Root hydraulic conductivity and adjustments in stomatal conductance: hydraulic strategy in response to salt stress in a halotolerant species

Recent advances at the molecular level are introducing a new scenario that needs to be integrated into the analysis of plant hydraulic properties. Although it is not yet clear to what extent this scenario alters the current proposal for the hydraulic circuit models, it introduces new insights when studying plants that are able to easily overcome water restrictions. In this context, our aim was to explore water adjustments in a halotolerant model (Beta vulgaris) by studying the coordination between the root in terms of root hydraulic conductivity (L(pr)) and the shoot as reflected in the stomatal conductance (g(s)).
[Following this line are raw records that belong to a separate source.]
End ExportClaims.

Section SecurityGroupClaims.

Variable cfg : gmap string string.

Lemma lb_allows_iff proto port :
  allows (ingress_of (lb_security_group cfg)) proto port = true
  <-> proto = "tcp" /\ (port = 80 \/ port = 443 \/ port = 22)%Z.
Proof.
  unfold allows, rule_allows.
  cbn [ingress_of lb_security_group rargs existsb protocol from_port to_port].
  change (String.eqb "tcp" "-1") with false.
  destruct (String.eqb "tcp" proto) eqn:E.
  - apply String.eqb_eq in E as <-.
    rewrite !orb_false_l, !orb_false_r, !andb_true_l, !orb_true_iff,
      !andb_true_iff, !Z.leb_le.
    split; [intros H; split; [done | lia] | intros [_ H]; lia].
  - apply String.eqb_neq in E. simpl. split; [done | intros [-> _]; done].
Qed.

(** C9. The load balancer's security group lets in TCP on ports 80, 443
    and 22 from anywhere and nothing else; port 6443, on which the nginx
    configuration written by the script listens and to which it proxies, is
    not let in.  The load balancer attaches this group and no other. *)
Theorem lb_ingress_is_80_443_22 :
  (forall proto port,
     allows (ingress_of (lb_security_group cfg)) proto port = true
     <-> proto = "tcp" /\ (port = 80 \/ port = 443 \/ port = 22)%Z)
  /\ map rule_ports (ingress_of (lb_security_group cfg))
     = [("tcp", 80, 80); ("tcp", 443, 443); ("tcp", 22, 22)]%Z
  /\ Forall (fun r => cidr_blocks r = [Lit "0.0.0.0/0"])
       (ingress_of (lb_security_group cfg))
  /\ allows (ingress_of (lb_security_group cfg)) "tcp" 6443 = false
  /\ security_groups_of (nginx_instance cfg)
     = [Out (attr (lb_security_group cfg) "id")]
  /\ Py.contains "listen 6443;" nginx_user_data = true
  /\ (forall m w1 w2,
        Py.contains "listen 6443;" (backend_config m w1 w2) = true
        /\ Py.contains ("server " +:+ m +:+ ":6443;") (backend_config m w1 w2)
           = true).
Proof.
  split; [apply lb_allows_iff|].
  split; [done|].
  split; [by repeat constructor|].
  split; [done|]. split; [done|].
  split; [vm_compute; reflexivity|].
  intros m w1 w2. split; [|apply backend_line_master].
  apply contains_spec. rewrite backend_config_segments.
  exists (seg_head +:+ m +:+ seg_mid +:+ w1 +:+ seg_mid +:+ w2
          +:+ String.substring 0 34 seg_tail),
         (String.substring 46 400 seg_tail).
  rewrite ?app_assoc_s. vm_compute. reflexivity.
Qed.

(** C10. In the security group of the cluster nodes the rules are, in
    order, TCP 6443, UDP 8472, TCP 22, TCP 80, TCP 443 and all protocols;
    the SSH rule takes its source from ["0.0.0.0/0"] and every other rule
    from the subnet's [cidr_block]; the master and both workers attach this
    group and no other. *)
Theorem k3s_ingress_is_subnet_only_except_ssh :
  map rule_ports (ingress_of (k3s_security_group cfg))
  = [("tcp", 6443, 6443); ("udp", 8472, 8472); ("tcp", 22, 22);
     ("tcp", 80, 80); ("tcp", 443, 443); ("-1", 0, 0)]%Z
  /\ Forall (fun r =>
       cidr_blocks r
       = if is_ssh r then [Lit "0.0.0.0/0"]
         else [Out (attr (public_subnet cfg) "cidr_block")])
       (ingress_of (k3s_security_group cfg))
  /\ Forall (fun r =>
       security_groups_of r = [Out (attr (k3s_security_group cfg) "id")])
       [master_instance cfg; worker1_instance cfg; worker2_instance cfg].
Proof.
  split; [done|]. split; by repeat constructor.
Qed.

End SecurityGroupClaims.

(** * Further properties of the program *)

Section ConfigurationValues.

Lemma or_default_nonempty v d : d <> "" -> or_default v d <> "".
Proof. intros Hd. by destruct v as [[|c s]|]. Qed.

(** X1. Whatever the configuration holds, none of the five values the
    program works with is the empty string: [or] puts the default in the
    place of an unset and of an empty value. *)
Theorem configured_values_never_empty (cfg : gmap string string) :
  vpc_cidr cfg <> ""
  /\ public_subnet_cidr cfg <> ""
  /\ availability_zone cfg <> ""
  /\ ubuntu_ami_id cfg <> ""
  /\ k3s_token cfg <> "".
Proof. repeat split; by apply or_default_nonempty. Qed.

(** X2. A key set to a non-empty value gives that value as it is; a key
    set to the empty string gives what the unset key gives, its default. *)
Theorem configured_value_verbatim_or_default
    (cfg : gmap string string) (v : string) :
  v <> "" ->
  vpc_cidr (<["vpc_cidr" := v]> cfg) = v
  /\ public_subnet_cidr (<["public_subnet_cidr" := v]> cfg) = v
  /\ availability_zone (<["availability_zone" := v]> cfg) = v
  /\ ubuntu_ami_id (<["ami_id" := v]> cfg) = v
  /\ k3s_token (<["k3s_token" := v]> cfg) = v
  /\ vpc_cidr (<["vpc_cidr" := ""]> cfg) = vpc_cidr ∅
  /\ public_subnet_cidr (<["public_subnet_cidr" := ""]> cfg)
     = public_subnet_cidr ∅
  /\ availability_zone (<["availability_zone" := ""]> cfg)
     = availability_zone ∅
  /\ ubuntu_ami_id (<["ami_id" := ""]> cfg) = ubuntu_ami_id ∅
  /\ k3s_token (<["k3s_token" := ""]> cfg) = k3s_token ∅.
Proof.
  intros Hv.
  unfold vpc_cidr, public_subnet_cidr, availability_zone, ubuntu_ami_id,
    k3s_token.
  rewrite !lookup_insert_eq, lookup_empty.
  destruct v as [|c s]; [done|]. by repeat split.
Qed.

Lemma configured_value_verbatim_or_default_witness :
  k3s_token (<["k3s_token" := "s3cret"]> ∅) = "s3cret"
  /\ k3s_token (<["k3s_token" := ""]> ∅) = "super-secret-token".
Proof.
  destruct (configured_value_verbatim_or_default ∅ "s3cret")
    as (_ & _ & _ & _ & Hs & _ & _ & _ & _ & He); [discriminate|].
  split; [exact Hs | exact He].
Defined.

End ConfigurationValues.

Section ConfigurationFootprint.

Lemma or_default_other_key (cfg : gmap string string) k k' v d :
  k <> k' -> or_default (<[k := v]> cfg !! k') d = or_default (cfg !! k') d.
Proof. intros H. by rewrite lookup_insert_ne. Qed.

Ltac unfold_program :=
  unfold others, stack, exports, export_calls, vpc, public_subnet, igw,
    public_route_table, route, route_table_association, lb_security_group,
    k3s_security_group, master_instance, worker1_instance, worker2_instance,
    nginx_instance, worker_user_data, nginx_user_data_final, attr,
    vpc_cidr, public_subnet_cidr, availability_zone, ubuntu_ami_id, k3s_token;
  cbn [List.filter negb existsb rname String.eqb Ascii.eqb Bool.eqb orb];
  rewrite ?or_default_other_key by discriminate; reflexivity.
(** JavaScript truthiness of an optional boolean field. *)
Definition truthy (b : option bool) : bool :=
  match b with Some true => true | _ => false end.

(** ** Collaborators: settings, profile and the notification sinks *)

Record UserProfile := mkUserProfile {
  profileName : string;
  email : string;
  profilePhone : option string;
}.

(** The switches of [pushNotificationSettings] and [privacySettings] that
    the ledger operations read. *)
Record Settings := mkSettings {
  push_transactions : bool;      (* pushNotificationSettings.transactions *)
  push_security : bool;          (* pushNotificationSettings.security *)
  email_transactions : bool;     (* privacySettings.email.transactions *)
  sms_transactions : bool;       (* privacySettings.sms.transactions *)
}.

(** The members of [NotificationType] the component uses. *)
Inductive NotificationType := TRANSACTION | SECURITY | CARD | ACCOUNT | TASK.

(** The message templates, with the values interpolated into them. *)
Inductive Message :=
  | TransferSubmittedMsg (amount : Q) (to : string)
      (* `Your transfer of ${amount} to ${to} has been submitted.` *)
  | FundsArrivedMsg (to : string)
      (* `Your transfer to ${to} has arrived.` *)
  | RecipientUpdatedMsg (who : string).
      (* `Details for ${who} have been updated.` *)

(** The generators of [notificationService.ts] are kept symbolic: a
    generated mail or text is the generator applied to its arguments. *)
Inductive Generated :=
  | generateTransactionReceiptEmail (tx : Transaction) (name : string)
  | generateTransactionReceiptSms (tx : Transaction)
  | generateFundsArrivedEmail (tx : Transaction) (name : string).
Lemma ConfirmPg_POST_rows env w request t uid u b updates :
  caller env request = Some uid ->
  body request = Some b ->
  confirmUploadSchema env b = Some updates ->
  Pg.uuid_in uid = Some u ->
  snd (ConfirmPg.POST env w request t)
  = map (confirm_row w u (map lower_update updates)) t.
Proof.
  intros Hc Hb Hs Hu.
  rewrite (ConfirmPg_POST_run env w request t uid u b updates Hc Hb Hs Hu).
  cbn [snd]. rewrite !updateImageStatusBatch_rows, map_map. reflexivity.
Qed.

Lemma ConfirmPg_POST_count env w request t uid u b updates :
  caller env request = Some uid ->
  body request = Some b ->
  confirmUploadSchema env b = Some updates ->
  Pg.uuid_in uid = Some u ->
  fst (ConfirmPg.POST env w request t)
  = ConfirmOk
      (matched (ids_of confirm_completed (map lower_update updates)) u t
       + matched (ids_of confirm_failed (map lower_update updates)) u t).
Proof.
  intros Hc Hb Hs Hu.
  rewrite (ConfirmPg_POST_run env w request t uid u b updates Hc Hb Hs Hu).
  cbn [fst]. f_equal. rewrite length_app.
  unfold Db.updateImageStatusBatch at 1 2.
  rewrite !update_returning_count, updateImageStatusBatch_rows.
  fold (confirm_hit (ids_of confirm_completed (map lower_update updates)) u).
  fold (confirm_hit (ids_of confirm_failed (map lower_update updates)) u).
  fold (matched (ids_of confirm_completed (map lower_update updates)) u t).
  f_equal.
  apply (matched_map (ids_of confirm_failed (map lower_update updates)) u).
  intros r. apply confirm_hit_batch_row.
Qed.

(** On a token and ids in the spelling the database prints, the handler
    is the one of module [Confirm]. *)
Lemma ConfirmPg_POST_canonical env w request t :
  (forall uid, caller env request = Some uid -> Pg.uuid_in uid = Some uid) ->
  (forall b updates,
      body request = Some b -> confirmUploadSchema env b = Some updates ->
      map lower_update updates = updates) ->
  ConfirmPg.POST env w request t = Confirm.POST env w request t.
Proof.
  intros Hu Hl.
  destruct (caller env request) as [uid|] eqn:Hc;
    [|unfold ConfirmPg.POST, Confirm.POST; now rewrite Hc].
  destruct (body request) as [b|] eqn:Hb;
    [|unfold ConfirmPg.POST, Confirm.POST; now rewrite Hc, Hb].
  destruct (confirmUploadSchema env b) as [updates|] eqn:Hs;
    [|unfold ConfirmPg.POST, Confirm.POST; now rewrite Hc, Hb, Hs].
  rewrite (ConfirmPg_POST_run env w request t uid uid b updates Hc Hb Hs
             (Hu uid eq_refl)).
  rewrite (Confirm_POST_run env w request t uid b updates Hc Hb Hs).
  now rewrite (Hl b updates eq_refl Hs).
Qed.

(** Under a token that is no uuid a confirm request that passes the guard
    and the schema is answered 500, and so is a delete request. *)
Example plain_token_confirm :
  ConfirmPg.POST Sample.env_plain_token Sample.world
    (Sample.plain_request
       (JObj [("updates", JArr [Sample.update Sample.r1 "completed"])]))
    [Sample.row Sample.r1 Sample.alice Db.pending]
  = (InternalError, [Sample.row Sample.r1 Sample.alice Db.pending]).
Proof. vm_compute. reflexivity. Qed.

Example plain_token_delete :
  FilesPg.DELETE Sample.env_plain_token Sample.world
    (Sample.plain_request (JObj [("imageIds", JArr [JStr Sample.r1])]))
    [Sample.row Sample.r1 Sample.alice Db.completed]
  = (InternalError, [Sample.row Sample.r1 Sample.alice Db.completed]).
Proof. vm_compute. reflexivity. Qed.

(** C3, as the code has it.  The batch update of a confirm request selects
    rows by id and owner only, ids and owner compared as uuids: a row of
    the caller whose id the request lists, in any spelling, takes the
    requested status whatever its current status is (the failed group wins
    when the id is listed under both outcomes), with the time of the
    request as completion time; only rows that are not listed or not owned
    by the caller stay as they are.  With a token that is no uuid the
    update throws and the answer is 500. *)
Theorem confirm_ignores_current_status env w request t uid b updates :
  caller env request = Some uid ->
  body request = Some b ->
  confirmUploadSchema env b = Some updates ->
  (Pg.uuid_in uid = None ->
   ConfirmPg.POST env w request t = (InternalError, t))
  /\ (forall u i r,
         Pg.uuid_in uid = Some u ->
         nth_error t i = Some r ->
         exists r',
           nth_error (snd (ConfirmPg.POST env w request t)) i = Some r'
           /\ same_identity r r'
           /\ (Db.userId r = u ->
               listed confirm_failed updates (Db.id r) ->
               Db.status r' = Db.failed
               /\ Db.completedAt r' = Some (now w))
           /\ (Db.userId r = u ->
               listed confirm_completed updates (Db.id r) ->
               ~ listed confirm_failed updates (Db.id r) ->
               Db.status r' = Db.completed
               /\ Db.completedAt r' = Some (now w))
           /\ (Db.userId r <> u
               \/ (forall s, ~ listed s updates (Db.id r)) ->
               r' = r)).
Proof.
  intros Hc Hb Hs. split.
  - now apply (ConfirmPg_POST_throws env w request t uid b updates).
  - intros u i r Hu Hn.
    destruct (confirmUploadSchema_uuid env b updates Hs) as [Hz _].
    exists (confirm_row w u (map lower_update updates) r).
    rewrite (ConfirmPg_POST_rows env w request t uid u b updates Hc Hb Hs Hu).
    rewrite nth_error_map, Hn. split; [reflexivity|].
    split; [apply confirm_row_identity|].
    rewrite confirm_row_cases. repeat split.
    + rewrite confirm_hit_true;
        [reflexivity|now apply listed_In|assumption].
    + rewrite confirm_hit_true;
        [reflexivity|now apply listed_In|assumption].
    + rewrite (confirm_hit_false
                 (ids_of confirm_failed (map lower_update updates)) u r)
        by (left; now rewrite <- listed_In).
      rewrite confirm_hit_true;
        [reflexivity|now apply listed_In|assumption].
    + rewrite (confirm_hit_false
                 (ids_of confirm_failed (map lower_update updates)) u r)
        by (left; now rewrite <- listed_In).
      rewrite confirm_hit_true;
        [reflexivity|now apply listed_In|assumption].
    + intros H.
      assert (Hmiss : forall s,
                 confirm_hit (ids_of s (map lower_update updates)) u r
                 = false).
      { intros s. apply confirm_hit_false.
        destruct H as [H|H]; [right; exact H|left].
        rewrite <- listed_In by exact Hz. apply H. }
      now rewrite !Hmiss.
Qed.
(** The specification's example: [Cafe] added under the default header. *)
Lemma add_site_inserts_column_witness :
  let input := (" " ++ nbsp ++ "Cafe" ++ nbsp)%string in
  let out := add_site input (calm sheet_after_first []) in
  trimmed input "Cafe"
  /\ fst out = Ret (Site_added "Cafe", Some ["SiteA"; "SiteB"; "Cafe"])
  /\ header_of (sheet (snd out))
     = ["Date"; "Description"; "SiteA"; "SiteB"; "Cafe"; "Closing Balance"].
Proof.
  cbv zeta.
  assert (Ht : trimmed (" " ++ nbsp ++ "Cafe" ++ nbsp)%string "Cafe").
  { exists [" "; nbsp], ["C"; "a"; "f"; "e"], [nbsp].
    split; [reflexivity |]. split; [reflexivity |].
    split; [repeat constructor |].
    split; [repeat constructor | split; reflexivity]. }
  assert (H1 : "Cafe" <> "") by discriminate.
  assert (H2 : ~ In "Cafe" (header_of sheet_after_first)).
  { vm_compute. intros [H | [H | [H | [H | [H | []]]]]]; discriminate H. }
  assert (H3 : In "Closing Balance" (header_of sheet_after_first))
    by (vm_compute; tauto).
  destruct (add_site_inserts_column (N := ZFloat) (calm sheet_after_first [])
              (" " ++ nbsp ++ "Cafe" ++ nbsp)%string "Cafe"
              (calm_quiet _ _) Ht H1 H2 H3)
    as (k & sites & (Kl & Kn & _) & F & Ls & Ns & Hh & _).
  assert (Ek : k = 4).
  { vm_compute in Kl.
    destruct k as [| [| [| [| [| k]]]]]; vm_compute in Kn;
      try discriminate Kn; [reflexivity | lia]. }
  subst k. split; [exact Ht |].
  cbn [sheet snd] in Hh, Ls, Ns. rewrite Hh in Ls, Ns.
  split; [| exact Hh].
  rewrite F. do 3 f_equal.
  destruct sites as [| a [| b [| c [| d sites]]]]; try discriminate Ls.
  pose proof (Ns 0 ltac:(simpl; lia)) as N0.
  pose proof (Ns 1 ltac:(simpl; lia)) as N1.
  pose proof (Ns 2 ltac:(simpl; lia)) as N2.
  vm_compute in N0, N1, N2. now subst.
Defined.

(** [Date] taken as a site under the default header: the row of the
    transaction starts with the amount. *)
Lemma add_transaction_accepts_any_header_cell_witness :
  fst (add_transaction "2024-01-01" "Date" "rent" "100"
         (calm [default_header] []))
  = Ret (Transaction_added "2024-01-01" "Date" "rent" 100%Z)
  /\ In ["100"; "rent"; ""; "100"]
        (Sheet.values_get
           (sheet (snd (add_transaction "2024-01-01" "Date" "rent" "100"
                          (calm [default_header] []))))).
Proof.
  assert (H1 : site_selected "Date" = true) by reflexivity.
  assert (H2 : date_parses "2024-01-01" = true) by reflexivity.
  assert (H3 : float (PyStr.strip "100") = Some 100%Z) by reflexivity.
  assert (H4 : PyStr.index (PyStr.strip "Date") (header_of [default_header])
               = Some 0) by reflexivity.
  destruct (add_transaction_accepts_any_header_cell (N := ZFloat)
              (calm [default_header] [])
              "2024-01-01" "Date" "rent" "100" 100%Z 0 (calm_quiet _ _)
              H1 H2 H3 H4)
    as (A & B & _).
  split; [exact A | exact B].
Defined.

(* ===================================================================== *)
(** * The header initializer *)
(* ===================================================================== *)

Lemma remote_cases {A} (read : grid -> A) (write : grid -> grid)
    (w : world) :
  (exists msg fs,
     faults w = Some msg :: fs
     /\ remote read write w
        = (Raise (APIError msg), scheduled (sheet w) fs (console w)))
  \/ remote read write w
     = (Ret (read (sheet w)),
        scheduled (write (sheet w)) (tl (faults w)) (console w)).
Proof.
  unfold remote, scheduled.
  destruct (faults w) as [| [msg |] fs]; [now right | | now right].
  left. now exists msg, fs.
Qed.

Lemma rtrim_app_keep {A} (blank : A -> bool) (l x : list A) (d : A) :
  l <> [] -> blank (last l d) = false ->
  Sheet.rtrim blank (l ++ x) = l ++ Sheet.rtrim blank x.
Proof.
  induction l as [| a [| b l] IH]; intros Hl Hb; [congruence | |].
  - simpl in *. rewrite Hb. now destruct (Sheet.rtrim blank x).
  - change ((a :: b :: l) ++ x) with (a :: (b :: l) ++ x).
    rewrite rtrim_cons.
    + rewrite IH; [reflexivity | discriminate | exact Hb].
    + left. rewrite IH; [discriminate | discriminate | exact Hb].
Qed.

Lemma skipn_1_rtrim_cons {A} (blank : A -> bool) (x : A) (l : list A) :
  skipn 1 (Sheet.rtrim blank (x :: l)) = Sheet.rtrim blank l.
Proof.
  simpl Sheet.rtrim. destruct (Sheet.rtrim blank l) as [| y t];
    [now destruct (blank x) | reflexivity].
Qed.

Lemma stored_rows_cons_row (r : row) (g : grid) :
  stored_rows (r :: g) = Sheet.trim_rows (map Sheet.trim_row g).
Proof. unfold stored_rows, Sheet.values_get. apply skipn_1_rtrim_cons. Qed.

Lemma get_all_values_nil (g : grid) :
  Sheet.get_all_values g = [] <-> Sheet.values_get g = [].
Proof.
  unfold Sheet.get_all_values, Sheet.fill_gaps. split.
  - apply map_eq_nil.
  - now intros ->.
Qed.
The root water pathways were also analysed in terms of root suberization (apoplastic barrier) and aquaporin transcript levels (cell-to-cell pathway). Beta vulgaris showed the ability to rapidly lose (4 h) and gain (24 h) turgor when submitted to salt stress (200 mM). The reduction profile observed in L(pr) and g(s) was consistent with a coupled process. The tuning of the root water flow involved small variations in the studied aquaporin's transcripts before anatomical modifications occurred. Exploring L(pr) enhancement after halting the stress contributed to show not only a different profile in restoring L(pr) but also the capacity to uncouple L(pr) from g(s). Beta vulgaris root plays a key role and can anticipate water loss before the aerial water status is affected.